Announced at the May 2012 EBACE and scheduled for introduction in 2017.
The first flight-test aircraft completed its first flight on October 8, 2016.
The second flew in November, and in March 2017 the third, used to develop avionics and systems and to collect flight simulator data before two others will join the test program.
The two aircraft completed 125 flights for more than 250 hours as production of the aircraft commenced at Textron Aviation's Wichita, Kansas facility.

Less than eight months after the first flight and after more than 200 missions for nearly 400 hours, on track for certification later in 2017, the fourth prototype joined the flight-test program on May 6, fully outfitted for interior, environmental control system, pressurization and cabin technologies evaluation.
The first production unit was rolled out on June 13, 2017, as the four test aircraft have flown 550 hours and a fifth aircraft will join in summer 2017.
In October 2017, test aircraft have completed more than 1,200 flight hours over 600 flights, for a certification expected by the end of 2017 or in early 2018.

In February 2018, as the five aircraft accumulated over 1,000 flights and 2,000 hours, US approval and customer deliveries of the US$27 million jet were expected before the end of the second quarter before European validation six months later.
After 3,000 hours on five aircraft, flight testing will conclude by early June 2018, and 200,000 pages of documentation will be completed after a month.
As testing has doubled for certification, expanding related documentation, it is expected in the third quarter of 2018 with deliveries from late in this quarter or early in the fourth, less than a year after originally planned.
It received a partial exemption for fuel tank flammability requirements applicable through January 2020 to keep its third-quarter approval goal, but a compliance plan had to be submitted by October 1, 2018.
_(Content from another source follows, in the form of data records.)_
(** *** One request, then many *)

Lemma serve_session_step (r : request) s (o : outcome dict) (s1 : state W) :
  rag_contract →
  serve r s = (o, s1) →
  session s1 = session s
  ∨ ∃ k q resp cid,
      r = POST_ask k q ∧ o = Return resp
      ∧ resp !! "conversation_id" = Some cid
      ∧ session s1 = <["conversation_id" := cid]> (session s).
Proof.
  intros Hcontract Hserve.
  destruct (serve_cases r s) as [Hrun | Hdenied].
  2: { rewrite Hdenied in Hserve. injection Hserve as <- <-. by left. }
  rewrite Hrun in Hserve. destruct r as [k q | k fbr]; simpl in Hserve.
  - destruct (rag (question q) (ext s)) as [[d | e] w'] eqn:Hrag.
    + pose proof (Hcontract _ _ _ _ Hrag) as Hd.
      destruct (Hd "id") as [v1 H1]; [set_solver |].
      destruct (Hd "answer") as [v2 H2]; [set_solver |].
      destruct (Hd "relevance") as [v3 H3]; [set_solver |].
      destruct (Hd "response_time") as [v4 H4]; [set_solver |].
      destruct (Hd "total_tokens") as [v5 H5]; [set_solver |].
      destruct (Hd "openai_cost") as [v6 H6]; [set_solver |].
      rewrite (ask_question_rag_returns q s d w' _ _ _ _ _ _ Hrag H1 H2 H3 H4 H5 H6)
        in Hserve.
      injection Hserve as <- <-. right.
      eexists k, q, _, v1. split; [done |]. split; [done |].
      split; [apply response_conversation_id | done].
    + rewrite (ask_question_rag_raises q s e w' Hrag) in Hserve.
      injection Hserve as <- <-. by left.
  - left. pose proof (process_feedback_session fbr s) as Hs.
    rewrite Hserve in Hs. exact Hs.
Qed.

Lemma run_app (rs1 rs2 : list request) s :
  run (rs1 ++ rs2) s
  = (fst (run rs1 s) ++ fst (run rs2 (snd (run rs1 s))),
     snd (run rs2 (snd (run rs1 s)))).
Proof.
  revert s. induction rs1 as [| r rs1 IH]; intros s; simpl.
  - by destruct (run rs2 s).
  - destruct (serve r s) as [o s1]. rewrite IH.
    destruct (run rs1 s1) as [h1 s2]. simpl. by destruct (run rs2 s2).
Qed.

Lemma run_cons (r : request) (rs : list request) s :
  run (r :: rs) s
  = ((r, fst (serve r s)) :: fst (run rs (snd (serve r s))),
     snd (run rs (snd (serve r s)))).
Proof.
  simpl. destruct (serve r s) as [o s1]. simpl. by destruct (run rs s1).
Qed.

(** Where a conversation id in the session comes from: it was there before
    the request, or the request is an [/ask] that passed the key check and
    whose [rag] call returned a result with that id. *)
Lemma serve_session_source (r : request) s (cid : value) :
  session (snd (serve r s)) !! "conversation_id" = Some cid →
  session s !! "conversation_id" = Some cid
  ∨ ∃ k q d w',
      r = POST_ask k q
      ∧ get_api_key k s = (Return k, s)
      ∧ rag (question q) (ext s) = (Return d, w')
      ∧ d !! "id" = Some cid.
Proof.
  destruct r as [k q | k fbr]; unfold serve, bind;
    destruct (get_api_key_cases k s) as [Hk | Hk]; rewrite Hk; simpl; auto.
  - destruct (rag (question q) (ext s)) as [[d | e] w'] eqn:Hrag.
    + destruct (d !! "id") as [v |] eqn:Hid.
      * rewrite (ask_question_session_written q s d w' v Hrag Hid), lookup_insert_eq.
        intros [= ->]. right. by exists k, q, d, w'.
      * rewrite (ask_question_session_unchanged_without_id q s d w' Hrag Hid). auto.
    + rewrite (ask_question_rag_raises q s e w' Hrag). auto.
  - rewrite process_feedback_session. auto.
Qed.

Lemma run_session_source (rs : list request) s0 (cid : value) :
  session (snd (run rs s0)) !! "conversation_id" = Some cid →
  session s0 !! "conversation_id" = Some cid
  ∨ ∃ rs1 k q rs2 d w',
      rs = rs1 ++ POST_ask k q :: rs2
      ∧ get_api_key k (snd (run rs1 s0)) = (Return k, snd (run rs1 s0))
      ∧ rag (question q) (ext (snd (run rs1 s0))) = (Return d, w')
      ∧ d !! "id" = Some cid.
Proof.
  induction rs as [| r rs IH] using rev_ind; [by left |].
  rewrite run_app, run_cons. simpl. intros Hcid.
  destruct (serve_session_source r _ cid Hcid)
    as [Hbefore | (k & q & d & w' & -> & Hk & Hrag & Hid)].
  - destruct (IH Hbefore) as [? | (rs1 & k & q & rs2 & d & w' & -> & Hk & Hrag & Hid)];
      [by left |].
    right. exists rs1, k, q, (rs2 ++ [r]), d, w'.
    split; [by rewrite <- app_assoc |]. done.
  - right. by exists rs, k, q, [], d, w'.
Qed.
On October 15, 2018, fractional operator NetJets announced the purchase of up to 175 Longitudes, sold for $26 million each, along 150 Citation Hemispheres, priced at $35 million.
After 4,050 hours in 1,650 test flights, the Longitude received a provisional FAA type certification on December 20, allowing deliveries in early 2019.
The fuel tank flammability requirements were addressed on December 5, with airplanes to be delivered having the definitive installation but limiting it for high elevation airport or RVSM operations, and restricting maintenance.
The provisional type certification allowed to begin customer training flights and Textron expects certification in February 2019, while deliveries to NetJets should begin in the third quarter.
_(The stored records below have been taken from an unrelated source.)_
Lemma AdjustBridgeDBValue_override_wins_witness :
  "/custom/sqlite" <> "" /\
  Flags override_command !! bridgeSqliteDBFlag = Some "/custom/sqlite" /\
  AdjustBridgeDBValue (H := sample_imports) override_command ∅
    !! bridgeSqliteDBFlag = Some "/custom/sqlite".
Proof.
  split; [discriminate |]. split; [by_computation |].
  apply (AdjustBridgeDBValue_override_wins (H := sample_imports)
           override_command ∅ bridgeSqliteDBFlag "/custom/sqlite").
  - right. reflexivity.
  - discriminate.
  - by_computation.
Defined.

Lemma AdjustBridgeDBValue_derives_paths_witness :
  AdjustBridgeDBValue (H := sample_imports) start_command ∅ !! bridgeDBFlag
    = Some "/data/bridge/storage" /\
  AdjustBridgeDBValue (H := sample_imports) start_command ∅
    !! bridgeSqliteDBFlag = Some "/data/bridge/sqlite".
Proof.
  apply (AdjustBridgeDBValue_derives_paths (H := sample_imports)
           start_command ∅ "/data"); by_computation.
Defined.

Lemma AdjustBridgeDBValue_seven_keys_witness :
  flag_names_distinct (H := sample_imports) /\
  AdjustBridgeDBValue (H := sample_imports) start_command ∅
    !! "with-themis-config" = Some "" /\
  dom (AdjustBridgeDBValue (H := sample_imports) start_command ∅) =
    {["node"; "home"; "with-themis-config"; "bridge-db";
      "bridge-sqlite-db"; "metis-chain-id"; "logs-type"]} /\
  size (AdjustBridgeDBValue (H := sample_imports) start_command ∅) = 7%nat.
Proof.
  assert (Hnames : flag_names_distinct (H := sample_imports))
    by (unfold flag_names_distinct; decide_by_computation).
  split; [exact Hnames |].
  destruct (AdjustBridgeDBValue_seven_keys (H := sample_imports)
              start_command Hnames) as (Hwith & Hdom & Hsize).
  split; [exact (Hwith ∅) |]. split; [exact Hdom | exact Hsize].
Defined.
On September 21, 2019, the FAA granted its Type Certification. It came after 6,000 flight hours, 11,000 test points and a 31,000 nmi world tour.
The first was shipped in early October.
On December 31, 2019, NetJets took delivery of its first Longitude from its order for 150, expecting to enter service early in the first quarter of 2020.
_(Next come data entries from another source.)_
(** * IdealQuery: plan algebra, catalog, cost model, optimizers, simulator

    A shallow embedding of the Go back end of IdealQuery
    (packages [logical_plan], [catalog], [cost_model], [optimizer],
    [enumerator] and [simulator]) together with the properties of its
    specification that concern them.

    Conventions.
    - [int64] is [Z] with the two's-complement wrap-around written out
      ([wrap64]); [float64] is Rocq's primitive binary64 [float].
    - A Go function that can panic at run time (index out of range)
      returns an [outcome]; the functions that also draw node ids from the
      package-level counter [idCounter] live in the state monad [M].
    - A plan is a tree: a child slot always holds a node, the nil pointer
      only appears at the entry points, where it is an [option]. *)

From Stdlib Require Import ZArith List String Ascii Bool Lia Floats.
From Stdlib Require Import DecimalString DecimalPos DecimalZ Permutation.
From stdpp Require Import base option list gmap strings.

Set Warnings "-register-all,-inexact-float".

Local Open Scope string_scope.
Local Open Scope Z_scope.

(* ===================================================================== *)
(** ** Go primitives *)
(* ===================================================================== *)

Module Go.

(** *** int64 *)

Definition min_int64 : Z := - 2 ^ 63.
Definition max_int64 : Z := 2 ^ 63 - 1.

Definition in_int64 (z : Z) : Prop := min_int64 <= z <= max_int64.

(** Two's-complement reduction of an integer result to 64 bits. *)
Definition wrap64 (z : Z) : Z := (z + 2 ^ 63) mod 2 ^ 64 - 2 ^ 63.

Definition add64 (a b : Z) : Z := wrap64 (a + b).
Definition mul64 (a b : Z) : Z := wrap64 (a * b).

(** Signed integer division truncates toward zero; a zero divisor
    panics at the call site, so it is not handled here. *)
Definition div64 (a b : Z) : Z := wrap64 (Z.quot a b).

(** *** float64 *)

(** [float64(n)]: the integer rounded to the nearest binary64. *)
Definition float64 (n : Z) : float :=
  SF2Prim (binary_normalize prec emax n 0 false).

(** [int64(f)]: the fraction is discarded.  The Go specification leaves
    the result open when the value does not fit; amd64 produces the
    smallest int64, which is what is written here. *)
Definition int64 (f : float) : Z :=
  match Prim2SF f with
  | S754_zero _ => 0
  | S754_finite s m e =>
      let mag := if (0 <=? e)%Z then Z.pos m * 2 ^ e
                 else Z.pos m / 2 ^ (- e) in
      let v := if s then - mag else mag in
      if (min_int64 <=? v) && (v <=? max_int64) then v else min_int64
  | S754_infinity _ | S754_nan => min_int64
  end.

(** *** fmt.Sprintf("%d", n) *)

Definition itoa (n : Z) : string := NilZero.string_of_int (Z.to_int n).

(** *** Outcomes: a normal return or a run-time panic *)

Inductive outcome (A : Type) : Type :=
| Ret (a : A)
| Panic.
Arguments Ret {A} a.
Arguments Panic {A}.

Definition obind {A B} (x : outcome A) (f : A -> outcome B) : outcome B :=
  match x with
  | Ret a => f a
  | Panic => Panic
  end.

Definition is_Ret {A} (x : outcome A) : Prop := exists a, x = Ret a.

End Go.
Export Go.

Declare Scope go_scope.
Delimit Scope go_scope with go.
Notation "x <~ c ;; k" := (obind c (fun x => k))
  (at level 100, c at next level, right associativity) : go_scope.

(** Go values stored behind [interface{}]. *)
Inductive GoValue : Type :=
| VNil
| VBool (b : bool)
| VInt (n : Z)
| VFloat (f : float)
| VString (s : string).

(** [v == "lit"] for an interface value and a string constant. *)
Definition value_is (v : GoValue) (lit : string) : bool :=
  match v with
  | VString s => String.eqb s lit
  | _ => false
  end.


(* ===================================================================== *)
(** ** Package logical_plan *)
(* ===================================================================== *)

Module logical_plan.

Definition NodeType := string.

Definition NodeTypeScan : NodeType := "scan".
Definition NodeTypeFilter : NodeType := "filter".
Definition NodeTypeProject : NodeType := "project".
Definition NodeTypeJoin : NodeType := "join".
Definition NodeTypeAggregate : NodeType := "aggregate".
Definition NodeTypeSort : NodeType := "sort".
Definition NodeTypeLimit : NodeType := "limit".
Definition NodeTypeUnion : NodeType := "union".
Definition NodeTypeSubquery : NodeType := "subquery".

Definition JoinType := string.

Definition JoinTypeInner : JoinType := "inner".
Definition JoinTypeLeft : JoinType := "left".
Definition JoinTypeRight : JoinType := "right".
Definition JoinTypeFull : JoinType := "full".
Definition JoinTypeCross : JoinType := "cross".

Definition AggregateType := string.

(** [Left] and [Right] are pointers (possibly nil), [Args] a slice. *)
Inductive Expression : Type :=
  mkExpression (e_Type : string) (e_Value : GoValue)
               (e_Left e_Right : option Expression)
               (e_Args : list Expression) (e_DataType : string).

Definition e_Type (e : Expression) : string :=
  let 'mkExpression t _ _ _ _ _ := e in t.
Definition e_Value (e : Expression) : GoValue :=
  let 'mkExpression _ v _ _ _ _ := e in v.
Definition e_Left (e : Expression) : option Expression :=
  let 'mkExpression _ _ l _ _ _ := e in l.
Definition e_Right (e : Expression) : option Expression :=
  let 'mkExpression _ _ _ r _ _ := e in r.
Definition e_Args (e : Expression) : list Expression :=
  let 'mkExpression _ _ _ _ a _ := e in a.
Definition e_DataType (e : Expression) : string :=
  let 'mkExpression _ _ _ _ _ d := e in d.

Record Column : Type := mkColumn {
  c_Table : string;
  c_Name  : string;
  c_Alias : string;
}.

Record Predicate : Type := mkPredicate {
  p_Expression : option Expression;
}.

Record JoinCondition : Type := mkJoinCondition {
  jc_Left     : option Expression;
  jc_Right    : option Expression;
  jc_Operator : string;
}.

Record AggregateFunction : Type := mkAggregateFunction {
  af_Type   : AggregateType;
  af_Column : option Expression;
  af_Alias  : string;
}.

Record OrderBy : Type := mkOrderBy {
  ob_Expression : option Expression;
  ob_Ascending  : bool;
}.

(** The operator node.  Field [lp_X] is the Go field [X].  Every child
    slot of a tree of this type holds a node: a null slot, which a Go
    slice of pointers can hold, is not among these trees, and what the
    code does on one (it panics in [Clone], in [Accept] and in the
    operator rules of the simulator that read the first child) is
    outside what is stated on them; the trees of [plan_visitor] have
    null slots. *)
Inductive LogicalPlan : Type :=
  mkLogicalPlan
    (lp_ID : string)
    (lp_NodeType : NodeType)
    (lp_Children : list LogicalPlan)
    (lp_TableName : string)
    (lp_Alias : string)
    (lp_Predicate : option Predicate)
    (lp_Projections : list Column)
    (lp_JoinType : JoinType)
    (lp_JoinCondition : option JoinCondition)
    (lp_GroupBy : list Column)
    (lp_Aggregates : list AggregateFunction)
    (lp_OrderBy : list OrderBy)
    (lp_LimitCount : option Z)
    (lp_OffsetCount : option Z)
    (lp_EstimatedRows : option Z)
    (lp_EstimatedCost : option float)
    (lp_Metadata : gmap string GoValue).

Definition lp_ID (p : LogicalPlan) : string :=
  let 'mkLogicalPlan x _ _ _ _ _ _ _ _ _ _ _ _ _ _ _ _ := p in x.
Definition lp_NodeType (p : LogicalPlan) : NodeType :=
  let 'mkLogicalPlan _ x _ _ _ _ _ _ _ _ _ _ _ _ _ _ _ := p in x.
Definition lp_Children (p : LogicalPlan) : list LogicalPlan :=
  let 'mkLogicalPlan _ _ x _ _ _ _ _ _ _ _ _ _ _ _ _ _ := p in x.
Definition lp_TableName (p : LogicalPlan) : string :=
  let 'mkLogicalPlan _ _ _ x _ _ _ _ _ _ _ _ _ _ _ _ _ := p in x.
Definition lp_Alias (p : LogicalPlan) : string :=
  let 'mkLogicalPlan _ _ _ _ x _ _ _ _ _ _ _ _ _ _ _ _ := p in x.
Definition lp_Predicate (p : LogicalPlan) : option Predicate :=
  let 'mkLogicalPlan _ _ _ _ _ x _ _ _ _ _ _ _ _ _ _ _ := p in x.
Definition lp_Projections (p : LogicalPlan) : list Column :=
  let 'mkLogicalPlan _ _ _ _ _ _ x _ _ _ _ _ _ _ _ _ _ := p in x.
Definition lp_JoinType (p : LogicalPlan) : JoinType :=
  let 'mkLogicalPlan _ _ _ _ _ _ _ x _ _ _ _ _ _ _ _ _ := p in x.
Definition lp_JoinCondition (p : LogicalPlan) : option JoinCondition :=
  let 'mkLogicalPlan _ _ _ _ _ _ _ _ x _ _ _ _ _ _ _ _ := p in x.
Definition lp_GroupBy (p : LogicalPlan) : list Column :=
  let 'mkLogicalPlan _ _ _ _ _ _ _ _ _ x _ _ _ _ _ _ _ := p in x.
Definition lp_Aggregates (p : LogicalPlan) : list AggregateFunction :=
  let 'mkLogicalPlan _ _ _ _ _ _ _ _ _ _ x _ _ _ _ _ _ := p in x.
Definition lp_OrderBy (p : LogicalPlan) : list OrderBy :=
  let 'mkLogicalPlan _ _ _ _ _ _ _ _ _ _ _ x _ _ _ _ _ := p in x.
Definition lp_LimitCount (p : LogicalPlan) : option Z :=
  let 'mkLogicalPlan _ _ _ _ _ _ _ _ _ _ _ _ x _ _ _ _ := p in x.
Definition lp_OffsetCount (p : LogicalPlan) : option Z :=
  let 'mkLogicalPlan _ _ _ _ _ _ _ _ _ _ _ _ _ x _ _ _ := p in x.
Definition lp_EstimatedRows (p : LogicalPlan) : option Z :=
  let 'mkLogicalPlan _ _ _ _ _ _ _ _ _ _ _ _ _ _ x _ _ := p in x.
Definition lp_EstimatedCost (p : LogicalPlan) : option float :=
  let 'mkLogicalPlan _ _ _ _ _ _ _ _ _ _ _ _ _ _ _ x _ := p in x.
Definition lp_Metadata (p : LogicalPlan) : gmap string GoValue :=
  let 'mkLogicalPlan _ _ _ _ _ _ _ _ _ _ _ _ _ _ _ _ x := p in x.

(** Field assignments [plan.X = v]. *)
Definition set_Children (cs : list LogicalPlan) (p : LogicalPlan) :=
  let 'mkLogicalPlan a b _ d e f g h i j k l m n o q r := p in
  mkLogicalPlan a b cs d e f g h i j k l m n o q r.
Definition set_Metadata (md : gmap string GoValue) (p : LogicalPlan) :=
  let 'mkLogicalPlan a b c d e f g h i j k l m n o q _ := p in
  mkLogicalPlan a b c d e f g h i j k l m n o q md.
Definition set_Estimates (rows : Z) (cost : float) (p : LogicalPlan) :=
  let 'mkLogicalPlan a b c d e f g h i j k l m n _ _ r := p in
  mkLogicalPlan a b c d e f g h i j k l m n (Some rows) (Some cost) r.

(** The zero value of the struct, as a composite literal leaves the
    fields it does not name. *)
Definition zeroPlan : LogicalPlan :=
  mkLogicalPlan "" "" [] "" "" None [] "" None [] [] [] None None None None ∅.

(** *** The id generator: the package variable [idCounter] as state *)

(** A computation that reads and advances [idCounter].  It ends with a
    value and the new counter, with a run-time panic, or, for the one
    function whose recursion is not structural, with its recursion
    budget used up. *)
Inductive result (A : Type) : Type :=
| Done (a : A) (idCounter : Z)
| Crash
| OutOfFuel.
Arguments Done {A} a idCounter.
Arguments Crash {A}.
Arguments OutOfFuel {A}.

Definition M (A : Type) : Type := Z -> result A.

Definition ret {A} (a : A) : M A := fun st => Done a st.

Definition bind {A B} (m : M A) (k : A -> M B) : M B :=
  fun st => match m st with
            | Done a st' => k a st'
            | Crash => Crash
            | OutOfFuel => OutOfFuel
            end.

Definition lift {A} (x : outcome A) : M A :=
  fun st => match x with
            | Ret a => Done a st
            | Panic => Crash
            end.

(** [for i, c := range l { out[i] = f(c) }], left to right. *)
Definition mapM {A B} (f : A -> M B) : list A -> M (list B) :=
  fix go (l : list A) : M (list B) :=
    match l with
    | [] => ret []
    | a :: l' => bind (f a) (fun b => bind (go l') (fun bs => ret (b :: bs)))
    end.

Definition generateID : M string :=
  fun idCounter =>
    let idCounter' := add64 idCounter 1 in
    Done ("node_" ++ itoa idCounter') idCounter'.

(** The ids the generator hands out while its counter goes from [st]
    to [st']. *)
Definition issued (st st' : Z) (id : string) : Prop :=
  exists k, st < k <= st' /\ id = "node_" ++ itoa k.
Textron Aviation announced EASA certification of the Citation Longitude on July 13, 2021.
In 2023, its equipped price was $29.995M.
The 100th Longitude was delivered in May 2023.

==Operators==
- JPN
- Japan Civil Aviation Bureau – Received one Citation Longitude equipped for calibration of ground-based navigation and landing systems in June 2022.
- TUR
- General Directorate of State Airports Authority – One Citation Longitude equipped for calibration duties on order.
- USA
- Central Intelligence Agency – In 2026, The Washington Post identified a Citation Longitude operating under the callsign FENIX 701 as being related to a series of attacks on fishing boats operating near the Galápagos Islands. The Posts reporting traced the ownership of the plane back to the CIA.